• Video
  • Sep 24 2012

UK Superfund Research Student Maggie Murphy

Research conducted by Maggie Murphy, a fourth-year Ph.D. student under Bernhard Hennig, director of the University of Kentucky Superfund Research Program (UK-SRP), has shown that PCBs can induce atherosclerosis, a leading cause of cardiovascular disease. PCBs (polychlorinated biphenyls)—a class of hazardous chemicals used in coatings for electronics, sealants, adhesives, paint, and flame retardants—were banned in the 1970s but these toxic compounds continue to linger in groundwater and soil.

Murphy’s cell-culture and whole-animal research shows that antioxidants can prevent PCB-induced signaling which leads to inflammation, and ultimately atherosclerosis. 

Her next step: exploring lifestyle changes such as running as a therapy for PCB exposure. An avid marathoner, Murphy enjoys being able to combine her love of running and her passion for research in her quest to see if exercise is a therapeutic treatment against chemical insults.

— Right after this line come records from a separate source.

Lemma edges_ok_network ks start : edges_ok ks = true → start ∈ build_nodes (ks_edges ks) →
  network_ok ks (build_graph (ks_edges ks)) start.
Proof.
  intros Hok (e & He & Hs)%build_nodes_spec.
  assert (∀ u e', e' ∈ out_edges (build_graph (ks_edges ks)) u → e' ∈ ks_edges ks) as Hin.
  { intros u e'. rewrite build_graph_spec. by intros [_ ?]%list_elem_of_filter. }
  destruct (edges_ok_elem ks e Hok He) as (_ & [S1 S2] & [D1 D2]).
  split.
  - split; intros u e' He'%Hin; by apply (edges_ok_elem ks e' Hok).
  - by destruct Hs as [-> | ->].
  - by destruct Hs as [-> | ->].
  - intros u e' He'%Hin. by apply (edges_ok_elem ks e' Hok).
Qed.

Definition path_info (p : Path) : PathInfo := {| Hops := hops p; Rtt := cost p; RawRTT := f0 |}.

(** The run of [Computing] in terms of the invariant. *)
Lemma Computing_run ks start end_ : edges_ok ks = true → (1 ≤ k ks)%Z →
  (∃ err, Computing ks start end_ = Some (inr err) ∧
     ((start ∉ build_nodes (ks_edges ks)) ∨ (end_ ∉ build_nodes (ks_edges ks)) ∨
      separated ks (build_graph (ks_edges ks)) ∅ start end_)) ∨
  (∃ A B, Computing ks start end_ = Some (inl (path_info <$> exchange_sort path_less A)) ∧
     yen_inv (build_graph (ks_edges ks)) start end_ A B ∧ A ≠ [] ∧ length A ≤ Z.to_nat (k ks)).
Proof.
  intros Hok Hk. unfold Computing.
  destruct (bool_decide_reflect (start ∈ build_nodes (ks_edges ks))) as [Hs|Hs]; simpl; [|by left; eauto].
  destruct (bool_decide_reflect (end_ ∈ build_nodes (ks_edges ks))) as [He|He]; simpl; [|by left; eauto].
  destruct (yens_run ks (build_graph (ks_edges ks)) start end_) as
    [(err & -> & Hsep)|(A & B & -> & Hinv & Hne & Hlen & _)];
    [by apply edges_ok_network|done|left; by eauto|right; by exists A, B].
Qed.
(** Steps 1 to 11 of [ComputingMulti], once the parameters are set. *)
Definition carousel (start : string) (validEnds : list string) (tick : nat)
    : list PathInfo + string :=
  let st := initial_search start validEnds (init_state buildResidualGraphWithCapacity tick) in
  if bool_decide (length (allPaths st) = 0) then inr "no feasible path found"
  else
    let initialSize := length (allPaths st) in
    let st := record_initial st in
    let removeNum := f_trunc (fmul (beta d) (f_of_nat initialSize)) in
    let st := remove_oldest (Z.to_nat removeNum) st in
    let maxIter := f_trunc (fmul (fs_alpha d) (f_of_nat initialSize)) in
    let st := optimise (Z.to_nat maxIter) start validEnds 0 st in
    inl ((λ pi, {| Hops := pw_path pi; Rtt := pw_latency pi; RawRTT := pw_latency pi |})
           <$> bestPaths st).
End Methods.

Definition set_params (cap uhot : float64) (theta : gmap string float64) (d : FlowOptimizationSolver)
    : FlowOptimizationSolver :=
  {| fs_edges := fs_edges d; fs_nodes := fs_nodes d; fs_alpha := fs_alpha d; beta := beta d;
     capacity := cap; flowsPerDest := flowsPerDest d; Tu := Tu d; Uhot := uhot;
     epsilon := epsilon d; thetaLMap := theta; kspK := kspK d; latencyMap := latencyMap d |}.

Kentucky has more than 200 hazardous waste sites on the active list for control, cleanup or monitoring under the federal Superfund program. One such site is the Paducah Gaseous Diffusion Plant, the only operating uranium-enrichment plant in the United States and one of the top 14 sites on the EPA’s national priority list.

UK-SRP research efforts focus on the idea that nutrition can positively impact human health and disease outcomes related to chemical exposure near Superfund sites. The program focuses on health impacts of exposure to PCBs and trichloroethylene (TCE), both of which are prevalent at Superfund sites in Kentucky and around the world.